I do as she says, reaching out to touch the people in the lake, one after another. Some of them are familiar: Sarah, and Abbott and Scott Dunn.

Sarah reels when I touch her, then dives, disappearing like a mermaid, under the surface. Sister Agnes Teresa and Martin are there. Sabrina, too. I scan the water for Dr. Alvarez, but the girl says, “Don’t look for everyone. Not everyone can be where you want them. So, are you going to buy it?” she asks.

“Me? No. I don’t like it.”

“You don’t have the money,” she says.

I feel nauseous and panicky, and turn to leave.

“It’s okay, son, stay.” A man, lanky, with white-blond hair and eyebrows, has appeared and holds tightly to my arm. “I think you’re looking for me,” he says.

“I am. I was. I need to talk to you,” I say.

“Of course you do. Follow me.”

I follow him down a long, dark hall to a narrow tunnel that slopes downward, leading us underground. Water drips from the ceiling, and our footsteps echo, wet and hollow, as we proceed. When we reach an open space, he puts a hand on my shoulder. “Don’t feel sorry for yourself,” he says. “Take this reed.” He moves away, revealing the entrance to a cave. Sitting before it is Sister Agnes Teresa.

“I’ve been waiting for you,” she says.

I follow her into the cave, strewn with paintings, framed and unframed, small ones and huge canvases that take up the length of a bedroom wall. “Hold on,” she says. “I’ll find the one that is yours.”

“I didn’t paint one,” I say, but she disappears through a door, and returns, dragging a large canvas.

“I know,” she says. “You didn’t. He did. He asked me to give it to you.” She switches on an overhead light to illuminate it, revealing Van Gogh’s potato eaters, Les Mangeurs de Pommes de Terre.

Five gaunt, ugly peasants sit at a wooden table, their faces bleak and tired. Grotesque. A lack of hope permeates the painting. One peasant is unseen, her back to the viewer. But from under her cap, I see her long black hair.

“I don’t want it,” I say. “He knows it’s the one painting of his I never liked.”

“That’s because you’re looking at it wrong,” Sister Agnes Teresa says. “You’re looking at it upside down.” She waddles around the front, turning each corner with effort until she makes a full rotation with the painting, then steps away again. “There. Try now.”

This time I see it. The painting is so much different than I thought. The same bleak peasants sit at the table, their gnarled fingers thick with dirt. But their faces are no longer grotesque, they’re familiar and happy and warm. Dad’s face, Mom’s, and mine. And, next to my father, sits Armond.

“And, look here,” Sister Agnes Teresa says, pointing. “Look how many sunflowers! And none of them simply plain yellow. But you have to look carefully to see all the colors.”

Beneath the table, I see them. Sunflowers. Van Gogh’s sunflowers. The floor is covered in them. And as she turns the painting again, the sunflowers multiply and come to life, spilling out of the painting and into the room.

“You see, Klee,” Dad says, turning from the table where he sits between Mom and Armond. “I wanted to accomplish what Millet said I could.
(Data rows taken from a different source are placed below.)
(** [fopen(infile, "r")]: the contents, [None] for stdin *)
Definition open_input (infile : option string) (files : gmap string bytes) : option (option bytes) :=
  match infile with None => Some None | Some f => Some <$> files !! f end.

(** [freopen(outfile, "w", stdout)]: the file is emptied. *)
Definition open_output (outfile : option string) (files : gmap string bytes) : option (gmap string bytes) :=
  match outfile with
  | None => Some files
  | Some f => if can_write f then Some (<[f := []]> files) else None
  end.

(** The shell with its files open; the coverage is written at the end. *)
Definition shell_session (a : shell_opts) (fin : option bytes) (k : K) (files : gmap string bytes) : shell_run :=
  match run_test fuel is_tty (readline fin) (umka_shell_init (so_reproducible a) k files) with
  | Undef => Undefined
  | NoFuel => Waits
  | Done _ w =>
      match so_covfile a with
      | None => Returned (so_outfile a) w
      | Some c => if can_write c then Returned (so_outfile a) (set_files (<[c := coverage_table]> (w_files w)) w)
                  else Undefined
      end
  end.

Definition shell_main (argv : list slot) (k : K) (files : gmap string bytes) : shell_run :=
  match shell_args pid argv with
  | None => Undefined
  | Some (inr code) => Exited code
  | Some (inl a) =>
      match open_input (so_infile a) files with
      | None => Exited 1
      | Some fin =>
          match open_output (so_outfile a) files with
          | None => Exited 1
          | Some files => shell_session a fin k files
          end
      end
  end.
End shell_main.
Arguments shell_run : clear implicits.

(** ** umka_os: command line *)

Record os_opts := OsOpts {
  oo_boardlog : option string; oo_covfile : option string; oo_display : bool;
  oo_infile : option string; oo_outfile : option string; oo_startup : option string }.

Definition os_option (opt : Z) (optarg : option string) (a : os_opts) : option os_opts :=
  let '(OsOpts b c d i o s) := a in
  if opt =? 98 (* b *) then Some (OsOpts optarg c d i o s)
  else if opt =? 99 (* c *) then Some (OsOpts b optarg d i o s)
  else if opt =? 100 (* d *) then Some (OsOpts b c true i o s)
  else if opt =? 105 (* i *) then Some (OsOpts b c d optarg o s)
  else if opt =? 111 (* o *) then Some (OsOpts b c d i optarg s)
  else if opt =? 115 (* s *) then Some (OsOpts b c d i o optarg)
  else None.

Definition os_options (argv : list slot) : option (opt_result os_opts) :=
  o ← optparse_init argv;
  Some (parse_options os_option "b:c:di:o:s:" o (OsOpts None None false None None None)).

(** ** umka_os: window events *)

(** The events the switch tells apart, with the members it reads; a wheel event
    also has the buttons [SDL_GetMouseState] reports. *)
Inductive sdl_event :=
| SDL_QUIT | SDL_WINDOWEVENT
| SDL_MOUSEBUTTONDOWN (state : Z) | SDL_MOUSEBUTTONUP (state : Z)
| SDL_MOUSEMOTION (xrel yrel : Z)
| SDL_MOUSEWHEEL (x y btn_state : Z)
| SDL_KEYDOWN (scancode mod_ : Z) | SDL_KEYUP | SDL_TEXTINPUT
| SDL_OTHER (type : Z).

(** [input_grabbed] and the pixels of the window's surface *)
Record window := Window { input_grabbed : bool; w_pixels : list Z }.
Definition set_grabbed (g : bool) (s : window) : window := Window g (w_pixels s).

Section display.
Context `{Kn : ShellKernel K}.
Context (SDL_SCANCODE_G KMOD_CTRL KMOD_ALT SDL_BUTTON_LMASK : Z).
(** The surface has the pixel format SDL_PIXELFORMAT_RGB888; for any other one
    the pointer [copy_display] stays NULL. *)
Context (rgb888 : bool).
Abbreviation M := (M K).

Definition update_display (s : window) : M window :=
  if rgb888 then
    d ← peek kos_display;
    p ← need (copy_display_to_rgb888 d (w_pixels s));
    mret (Window (input_grabbed s) p)
  else undef.

Definition send_mouse (b x y v h : Z) : M unit :=
  submit UMKA_CMD_SET_MOUSE_DATA (Some (ArgMouse b x y v h)).

Definition grab_key (scancode mod_ : Z) : bool :=
  (scancode =? SDL_SCANCODE_G) && truth (mod_ .& KMOD_CTRL) && truth (mod_ .& KMOD_ALT).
To paint people so they’d appear to arise from the very same soil they’ve sowed.”

“And?”

“Don’t you understand? I wanted you to understand.”
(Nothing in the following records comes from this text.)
(* ===== verification/Fuse.v ===== *)
(** umka_fuse.c: the file system operations that FUSE calls, on top of the
    kernel's file system calls.  The kernel and its conversion of times are
    parameters; a buffer the code leaves uninitialised is given. *)
From S2P Require Import Prelude CLib Io Disk Syscall Optparse Shell CmdFs Sample Listing.

Definition DIRENTS_TO_READ : Z := 100.

Definition S_IFDIR : Z := 0x4000.
Definition O_ACCMODE : Z := 3.
Definition O_RDONLY : Z := 0.
Definition EACCES : Z := 13.

(** The members of [struct stat] that are set. *)
Record stat := Stat {
  st_mode : Z; st_nlink : Z; st_size : Z; st_atime : Z; st_mtime : Z; st_ctime : Z }.

Section fuse.
Context `{HK : Kernel K}.
(** [kos_time_to_epoch] *)
Context (epoch : bytes -> Z).

(** [bdfe_t]: attr 0, ctime 8, atime 16, mtime 24, size 32.  The test is of
    the pointer [st], not of the attributes; [None]: a store through NULL. *)
Definition bdfe_to_stat (kf : bytes) (st : option stat) : option stat :=
  s ← st;
  Some (Stat (S_IFDIR .| 0x1ed) 2 (st_size s)
          (epoch (sub kf 16 8)) (epoch (sub kf 24 8)) (epoch (sub kf 8 8))).

(** The result, the attributes, the kernel. *)
Definition fs_getattr (path : string) (stbuf : option stat) (junk : bytes) (k : K) : option (Z * stat) * K :=
  let '((_, m), k) := umka_sys_lfn (S5arg 5 0 (Z.of_nat (length junk)) (Path80 UTF8 path)) F80 k in
  (s ← bdfe_to_stat (overlay 0 m junk) stbuf; Some (0, s), k).

(** The names passed to [filler]; [None]: an entry outside the buffer. *)
Fixpoint fill_names (n i : nat) (dir : bytes) : option (list string) :=
  match n with
  | O => Some []
  | S n =>
      let off := (32 + i * Z.to_nat BDFE_LEN_UNICODE)%nat in
      if (length dir <? off + 41)%nat then None
      else rest ← fill_names n (S i) dir; Some (cstring (drop (off + 40) dir) :: rest)
  end.

(** [dir] is the allocated buffer, 32 + 560 * 100 bytes. *)
Definition fs_readdir (path : string) (dir : bytes) (k : K) : option (Z * list string) * K :=
  let '((_, m), k) :=
    umka_sys_lfn (S1arg 1 0 UTF8 DIRENTS_TO_READ (Z.of_nat (length dir)) (Path80 UTF8 path)) F80 k in
  let dir := overlay 0 m dir in
  (names ← fill_names (Z.to_nat (dir_cnt dir)) 0 dir; Some (0, names), k).

Definition fs_open (flags : Z) : Z := if negb ((flags .& O_ACCMODE) =? O_RDONLY) then - EACCES else 0.

(** The result and the buffer; the status of the call is not looked at. *)
Definition fs_read (path : string) (buf : bytes) (size offset : Z) (k : K) : Z * bytes * K :=
  let '((_, m), k) := umka_sys_lfn (S0arg 0 offset size (Z.of_nat (length buf)) (Path80 UTF8 path)) F80 k in
  (size, overlay 0 m buf, k).
End fuse.

Lemma fill_names_holds dir n : forall i es,
  (forall j e, es !! j = Some e ->
     (32 + (i + j) * Z.to_nat BDFE_LEN_UNICODE + 41 <= length dir)%nat
     /\ cstring (drop (32 + (i + j) * Z.to_nat BDFE_LEN_UNICODE + 40) dir) = de_name e) ->
  length es = n -> fill_names n i dir = Some (map de_name es).
Proof.
  induction n as [|n IH]; intros i es He Hl; [by destruct es|].
  destruct es as [|e es]; [done|]. destruct (He 0%nat e eq_refl) as [Hr Hn]. rewrite Nat.add_0_r in *.
  cbn [fill_names]. cbv zeta. rewrite (proj2 (Nat.ltb_ge _ _)) by lia.
  rewrite (IH (S i) es); [cbn [mbind option_bind map]; by rewrite Hn| |by injection Hl].
  intros j e' Hj. replace (S i + j)%nat with (i + S j)%nat by lia. by apply He.
Qed.

(** Readdir gives FUSE exactly the names of the first 100 entries of the
    directory, in order, for a kernel that serves it; what follows the first
    page is never asked for. *)
Theorem fuse_readdir_first_page `{HK : Kernel K} serving dir path buf (k : K) :
  DirServer serving dir UTF8 F80 (Path80 UTF8 path) -> serving k -> length buf = Z.to_nat (32 + 560 * 100) ->
  exists k', fs_readdir path buf k = (Some (0, map de_name (take 100 dir)), k').
Proof.
  intros Hserve Hk Hb. destruct (dir_serves k 0 DIRENTS_TO_READ buf) as (m & k' & He & Hm & [Hc Hh] & _);
    [done|lia|done|rewrite Hb; vm_compute; congruence|].
  exists k'. unfold fs_readdir. rewrite He. f_equal.
  rewrite Hc, Nat2Z.id. rewrite (fill_names_holds _ _ 0 (page dir 0 DIRENTS_TO_READ)); [done| |done].
  intros j e Hj. destruct (Hh j e Hj) as (H1 & _ & H3). by split.
Qed.

Lemma fuse_readdir_first_page_witness :
  exists k', fs_readdir "/sys" (zeroes (Z.to_nat (32 + 560 * 100))) (w_k (small_world [] (serve two_files)))
    = (Some (0, ["lib"; "kernel.mnt"]), k').
Proof.
  apply (fuse_readdir_first_page (fun k => sm_reply k = serve two_files) two_files "/sys").
  - apply serve_dir_server; [apply two_files_ok|vm_compute; reflexivity].
  - reflexivity.
  - apply length_replicate.
Defined.

(** Everything is reported as a directory with two links, whatever its
    attributes, and the status of the call is lost. *)
Lemma fuse_getattr_directory `{HK : Kernel K} epoch path st junk (k : K) :
  exists s k', fs_getattr epoch path (Some st) junk k = (Some (0, s), k')
    /\ st_mode s = S_IFDIR .| 0x1ed /\ st_nlink s = 2 /\ st_size s = st_size st.
Proof.
  unfold fs_getattr. destruct (umka_sys_lfn _ _ _) as [[r m] k'].
  eexists _, k'. split; [reflexivity|]. done.
Qed.

(** A read reports the size asked for, even at the end of the file. *)
Lemma fuse_read_size `{HK : Kernel K} path buf size offset (k : K) :
  exists b k', fs_read path buf size offset k = (size, b, k').
Proof. unfold fs_read. destruct (umka_sys_lfn _ _ _) as [[r m] k']. eauto. Qed.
I nod, but I don’t understand at all.

“We’re sown from dirt, and sorrow, and flower petals. You and me. Your mother, Sarah, Armond. Do you understand, Klee? I need you to. It’s important that you understand.”

I nod again, reaching out to touch the smear of dirt on his nose. But, I can’t find him through the blur of my tears.

“Please, understand, Klee,” he says.

I keep nodding until he disappears.

*

I awaken, drenched in sweat. It’s still dark out, but that weird slate gray before the sun rises.

Quiet.

Still.

The clock reads 4:42 A.M.

I’m still here, in the Ape Can. But in a few short hours, my mother will pick me up and bring me home.

I throw on sweats and a T-shirt, and walk to the closet, sliding out the duffel she dropped off over a week ago. I pull out the large sets of acrylics and the biggest brushes, add those to the small set of brushes and second acrylic set still in my backpack, and head out into the hall.

The hallways are desolate, the lights still dimmed for sleep hours. A male orderly sits dozing at a desk on the far end of the hall. I hear a nurse talking in someone’s room. Maybe Sabrina woke up. Maybe Martin had a nightmare.

I slip past, go quietly into the stairwell, and walk the long corridor that leads to the hall I take to Dr. Alvarez’s office. Halfway down, another lone nurse sits at a desk. She’s got her head down, a blue light bouncing off her face. Probably playing Candy Crush on her iPad.